(** * valibot-form-data: path parsing, [setPath] and the [formData] transform

    A shallow embedding of
    - [packages/valibot-form-data/src/lib/string-to-path-array.ts]
      (the three regular expressions, [parsePath], [stringToPathArray]),
    - [set-path.ts] ([setPath]),
    - the [v.transform] body of [formData] and
    - the field schemas of [form-data-schema.ts] ([text], [checkbox],
      [file], [repeatable], [repeatableOfType]), over the schemas of the
      validation library that they combine,
    together with the properties the specification states about them and
    further properties of the code.

    Conventions.
    - A JavaScript string is a [string] of 8-bit code units, so the line
      terminators that [.] refuses are LF and CR (U+2028 and U+2029 lie
      outside this alphabet).
    - The regular expressions are terms of a small syntax with the
      backtracking semantics of the language; the functions used in the
      proofs are shown to compute the same matches.
    - A number is a double.  [Number(key)] for a run of decimal digits is
      the double nearest to the integer it denotes, held as that integer
      (2^1024 standing for [Infinity]), and [String] of an index is the text
      the language gives the double: its shortest digits, as a decimal
      numeral below 10^21 and with an exponent from there on.
    - A call runs on a call stack; where a statement is about its depth, the
      room of the stack is a parameter.
    - An object is a tree of own properties together with its class, which
      stands for its prototype chain; the operator [in] and property reads
      see what the prototype provides.
    - The elements of an array are its own properties under the decimal
      text of an index below 2^32 - 1, and its length is one more than the
      greatest of these indices. *)

From Stdlib Require Import Bool Arith NArith ZArith Lia List Ascii String.
From Stdlib Require Import DecimalString DecimalPos DecimalN.
From Equations Require Import Equations.
Import ListNotations.

Local Open Scope string_scope.
Local Open Scope bool_scope.

(** ** Characters and character classes *)

Module Chars.

Definition LF : ascii := ascii_of_nat 10.
Definition CR : ascii := ascii_of_nat 13.

Definition is_line_terminator (c : ascii) : bool :=
  Ascii.eqb c LF || Ascii.eqb c CR.

(** The regular-expression atom [.] (no [s] flag): anything but a line
    terminator. *)
Definition any_char (c : ascii) : bool := negb (is_line_terminator c).

(** The negated class of the dot expression: every character but the dot and
    the two brackets, so line terminators belong to it. *)
Definition key_char (c : ascii) : bool :=
  negb (Ascii.eqb c "." || Ascii.eqb c "[" || Ascii.eqb c "]").

(** The class [\d] (no [u] flag): the ten ASCII digits. *)
Definition is_digit (c : ascii) : bool :=
  (48 <=? nat_of_ascii c)%nat && (nat_of_ascii c <=? 57)%nat.

Fixpoint all_chars (p : ascii -> bool) (s : string) : bool :=
  match s with
  | EmptyString => true
  | String c t => p c && all_chars p t
  end.

Fixpoint contains (c : ascii) (s : string) : bool :=
  match s with
  | EmptyString => false
  | String d t => Ascii.eqb d c || contains c t
  end.

End Chars.
Import Chars.

(** ** Path segments *)

Inductive segment : Type :=
| Name (key : string)
| Index (n : N).

(** ** Regular expressions

    The fragment of the language's regular expressions that the package
    uses, with the backtracking semantics of the language: alternatives are
    tried in order of priority (a greedy quantifier takes as much as it can
    first, a lazy one as little), and the first way to match the whole
    pattern gives the captures.  All three expressions of the package are
    anchored at both ends, so a match starts at the first character and
    must reach the end of the input. *)

Module Regex.

Inductive regex : Type :=
| Class (p : ascii -> bool)                   (* one character of a class *)
| Seq (r1 r2 : regex)                         (* r1 followed by r2 *)
| Optional (r : regex)                        (* r, or nothing *)
| Repeat (greedy : bool) (p : ascii -> bool)  (* zero or more of a class *)
| Group (r : regex).                          (* a capturing group *)

(** The text of the capturing groups closed so far, in order. *)
Definition captures : Type := list string.

(** What remains to be matched after a part of the pattern. *)
Definition continuation : Type := string -> captures -> option captures.

Definition or_else (first second : option captures) : option captures :=
  match first with
  | Some m => Some m
  | None => second
  end.

Fixpoint repeat_greedy (p : ascii -> bool) (k : continuation) (s : string)
    (caps : captures) : option captures :=
  match s with
  | String c t =>
      if p c then or_else (repeat_greedy p k t caps) (k s caps)
      else k s caps
  | EmptyString => k s caps
  end.

Fixpoint repeat_lazy (p : ascii -> bool) (k : continuation) (s : string)
    (caps : captures) : option captures :=
  or_else (k s caps)
    match s with
    | String c t => if p c then repeat_lazy p k t caps else None
    | EmptyString => None
    end.

(** What was read of [s] when [rest] is left. *)
Definition consumed (s rest : string) : string :=
  substring 0 (String.length s - String.length rest) s.

Fixpoint run (r : regex) (k : continuation) (s : string) (caps : captures)
  : option captures :=
  match r with
  | Class p =>
      match s with
      | String c t => if p c then k t caps else None
      | EmptyString => None
      end
  | Seq r1 r2 => run r1 (run r2 k) s caps
  | Optional r' => or_else (run r' k s caps) (k s caps)
  | Repeat true p => repeat_greedy p k s caps
  | Repeat false p => repeat_lazy p k s caps
  | Group r' =>
      run r' (fun rest caps' => k rest (caps' ++ [consumed s rest])%list)
        s caps
  end.

(** The anchor at the end: without the [m] flag, the end of the input. *)
Definition at_end : continuation :=
  fun rest caps =>
    match rest with
    | EmptyString => Some caps
    | String _ _ => None
    end.

(** [s.match(re)] for an anchored expression: the captures, or [null]. *)
Definition exec (re : regex) (s : string) : option captures :=
  run re at_end s [].

(** [re.test(s)] *)
Definition test (re : regex) (s : string) : bool :=
  match exec re s with
  | Some _ => true
  | None => false
  end.

(** A literal character, one or more of a class, zero or more of a class. *)
Definition lit (c : ascii) : regex := Class (fun d => Ascii.eqb d c).
Definition plus (greedy : bool) (p : ascii -> bool) : regex :=
  Seq (Class p) (Repeat greedy p).
Definition star (greedy : bool) (p : ascii -> bool) : regex :=
  Repeat greedy p.

End Regex.
Import Regex.

(** ** The three regular expressions *)

(** Bracket notation: an opening bracket, a group of one or more [.] taken
    lazily, a closing bracket, a group of any number of [.], the end. *)
Definition BRACKET_NOTATION_REGEX : regex :=
  Seq (lit "[")
    (Seq (Group (plus false any_char))
       (Seq (lit "]") (Group (star true any_char)))).

(** Dot notation: an optional dot, a group of one or more characters other
    than the dot and the brackets, a group of any number of [.], the end. *)
Definition DOT_NOTATION_REGEX : regex :=
  Seq (Optional (lit "."))
    (Seq (Group (plus true key_char)) (Group (star true any_char))).

(** One or more digits and nothing else. *)
Definition NUMERIC_KEY_REGEX : regex := plus true is_digit.

(** The destructuring of a match, [[, key = "", rest = ""]]: the two groups,
    each the empty string when it is missing. *)
Definition key_and_rest (m : option captures) : option (string * string) :=
  match m with
  | Some caps => Some (nth 0 caps "", nth 1 caps "")
  | None => None
  end.

(** [currentPath.match(BRACKET_NOTATION_REGEX)], destructured. *)
Definition bracketMatch (currentPath : string) : option (string * string) :=
  key_and_rest (exec BRACKET_NOTATION_REGEX currentPath).

(** [currentPath.match(DOT_NOTATION_REGEX)], destructured. *)
Definition dotMatch (currentPath : string) : option (string * string) :=
  key_and_rest (exec DOT_NOTATION_REGEX currentPath).

(** ** Numbers

    [Number(key)] is a double.  For a key of digits its value is a
    non-negative integer or [Infinity]; the integer is held as an [N], and
    [Infinity] as 2^1024, the first power of two that no double reaches.
    (Arithmetic of the language, not code of the package.) *)

Module Double.

Local Open Scope N_scope.

Definition infinity : N := 2 ^ 1024.

(** The double nearest to an integer: the integer itself below 2^53, and
    from there on the nearest multiple of a power of two with a significand
    of 53 binary digits, a tie going to the even significand; what would
    pass the largest double is [Infinity]. *)
Definition round (v : N) : N :=
  if v <? 2 ^ 53 then v
  else
    let e := N.log2 v - 52 in
    let q := v / 2 ^ e in
    let r := v mod 2 ^ e in
    let half := 2 ^ (e - 1) in
    let q' := if (half <? r) || ((r =? half) && N.odd q) then q + 1 else q in
    let w := q' * 2 ^ e in
    if infinity <=? w then infinity else w.

(** The decimal numeral of an integer, and the integer that a string of
    digits denotes. *)
Definition decimal (v : N) : string := NilEmpty.string_of_uint (N.to_uint v).

Definition of_digits (digits : string) : N :=
  match NilEmpty.uint_of_string digits with
  | Some d => N.of_uint d
  | None => 0
  end.

(** The digits that [Number::toString] writes for a double [x]: the
    integer with the fewest significant digits among those that [round]
    takes to [x], and of two with equally few the one closer to [x].  The
    candidates with all but the last [j] digits significant are the two
    multiples of [10^j] around [x]. *)
Fixpoint shortest_from (j : nat) (x : N) : N :=
  let p := 10 ^ N.of_nat j in
  let lo := x / p * p in
  let hi := lo + p in
  let ok_lo := round lo =? x in
  let ok_hi := round hi =? x in
  if ok_lo && ok_hi then (if x - lo <=? hi - x then lo else hi)
  else if ok_lo then lo
  else if ok_hi then hi
  else
    match j with
    | O => x
    | S j' => shortest_from j' x
    end.

Definition shortest (x : N) : N :=
  shortest_from (String.length (decimal x) - 1) x.

(** The digits of a numeral without the zeros at its end. *)
Fixpoint trim (s : string) : string :=
  match s with
  | EmptyString => EmptyString
  | String c t =>
      match trim t with
      | EmptyString =>
          if Ascii.eqb c "0" then EmptyString else String c EmptyString
      | t' => String c t'
      end
  end.

(** The text with an exponent: the first digit, the other significant
    digits after a point when there are any, and the power of ten. *)
Definition exponent_text (y : N) : string :=
  match decimal y with
  | EmptyString => EmptyString
  | String d rest =>
      String d
        ((match trim rest with
          | EmptyString => EmptyString
          | fraction => "." ++ fraction
          end)
         ++ "e+" ++ decimal (N.of_nat (String.length rest)))
  end.

(** [String(x)] for such a double: the digits as a decimal numeral when
    they are at most 21, and with an exponent otherwise. *)
Definition toString (x : N) : string :=
  if infinity <=? x then "Infinity"
  else
    let y := shortest x in
    if y <? 10 ^ 21 then decimal y else exponent_text y.

End Double.

(** [Number(key)] on a key made of decimal digits. *)
Definition Number (key : string) : N :=
  Double.round (Double.of_digits key).

(** [NUMERIC_KEY_REGEX.test(key) ? Number(key) : key] *)
Definition parsedKey (key : string) : segment :=
  if test NUMERIC_KEY_REGEX key then Index (Number key) else Name key.

(** *** The matches, computed directly

    What the three expressions compute, as functions on the input; they are
    shown below to agree with the backtracking semantics. *)

Module Direct.

(** The final group of both expressions applied to what is left: the
    remainder matches exactly when it holds no line terminator. *)
Definition rest_matches (rest : string) : bool := all_chars any_char rest.

(** The lazy key once its first character has been taken: it stops at the
    first closing bracket after which the remainder matches, and otherwise
    takes one more character. *)
Fixpoint lazy_key (s : string) : option (string * string) :=
  match s with
  | EmptyString => None
  | String c t =>
      if Ascii.eqb c "]" && rest_matches t then Some (EmptyString, t)
      else if any_char c then
        match lazy_key t with
        | Some (k, rest) => Some (String c k, rest)
        | None => None
        end
      else None
  end.

Definition bracket_captures (s : string) : option (string * string) :=
  match s with
  | String a (String c t) =>
      if Ascii.eqb a "[" && any_char c then
        match lazy_key t with
        | Some (k, rest) => Some (String c k, rest)
        | None => None
        end
      else None
  | _ => None
  end.

(** The greedy run of key characters and what follows it. *)
Fixpoint span_key (s : string) : string * string :=
  match s with
  | EmptyString => (EmptyString, EmptyString)
  | String c t =>
      if key_char c then
        let (k, rest) := span_key t in (String c k, rest)
      else (EmptyString, s)
  end.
☆ ☆ ☆ ☆ ☆
Copy out the lines above exactly, beginning at the one that contains "(48 <=? nat_of_ascii" and ending at the one that contains "character of a class *)".

  (48 <=? nat_of_ascii c)%nat && (nat_of_ascii c <=? 57)%nat.

Fixpoint all_chars (p : ascii -> bool) (s : string) : bool :=
  match s with
  | EmptyString => true
  | String c t => p c && all_chars p t
  end.

Fixpoint contains (c : ascii) (s : string) : bool :=
  match s with
  | EmptyString => false
  | String d t => Ascii.eqb d c || contains c t
  end.

End Chars.
Import Chars.

(** ** Path segments *)

Inductive segment : Type :=
| Name (key : string)
| Index (n : N).

(** ** Regular expressions

    The fragment of the language's regular expressions that the package
    uses, with the backtracking semantics of the language: alternatives are
    tried in order of priority (a greedy quantifier takes as much as it can
    first, a lazy one as little), and the first way to match the whole
    pattern gives the captures.  All three expressions of the package are
    anchored at both ends, so a match starts at the first character and
    must reach the end of the input. *)

Module Regex.

Inductive regex : Type :=
| Class (p : ascii -> bool)                   (* one character of a class *)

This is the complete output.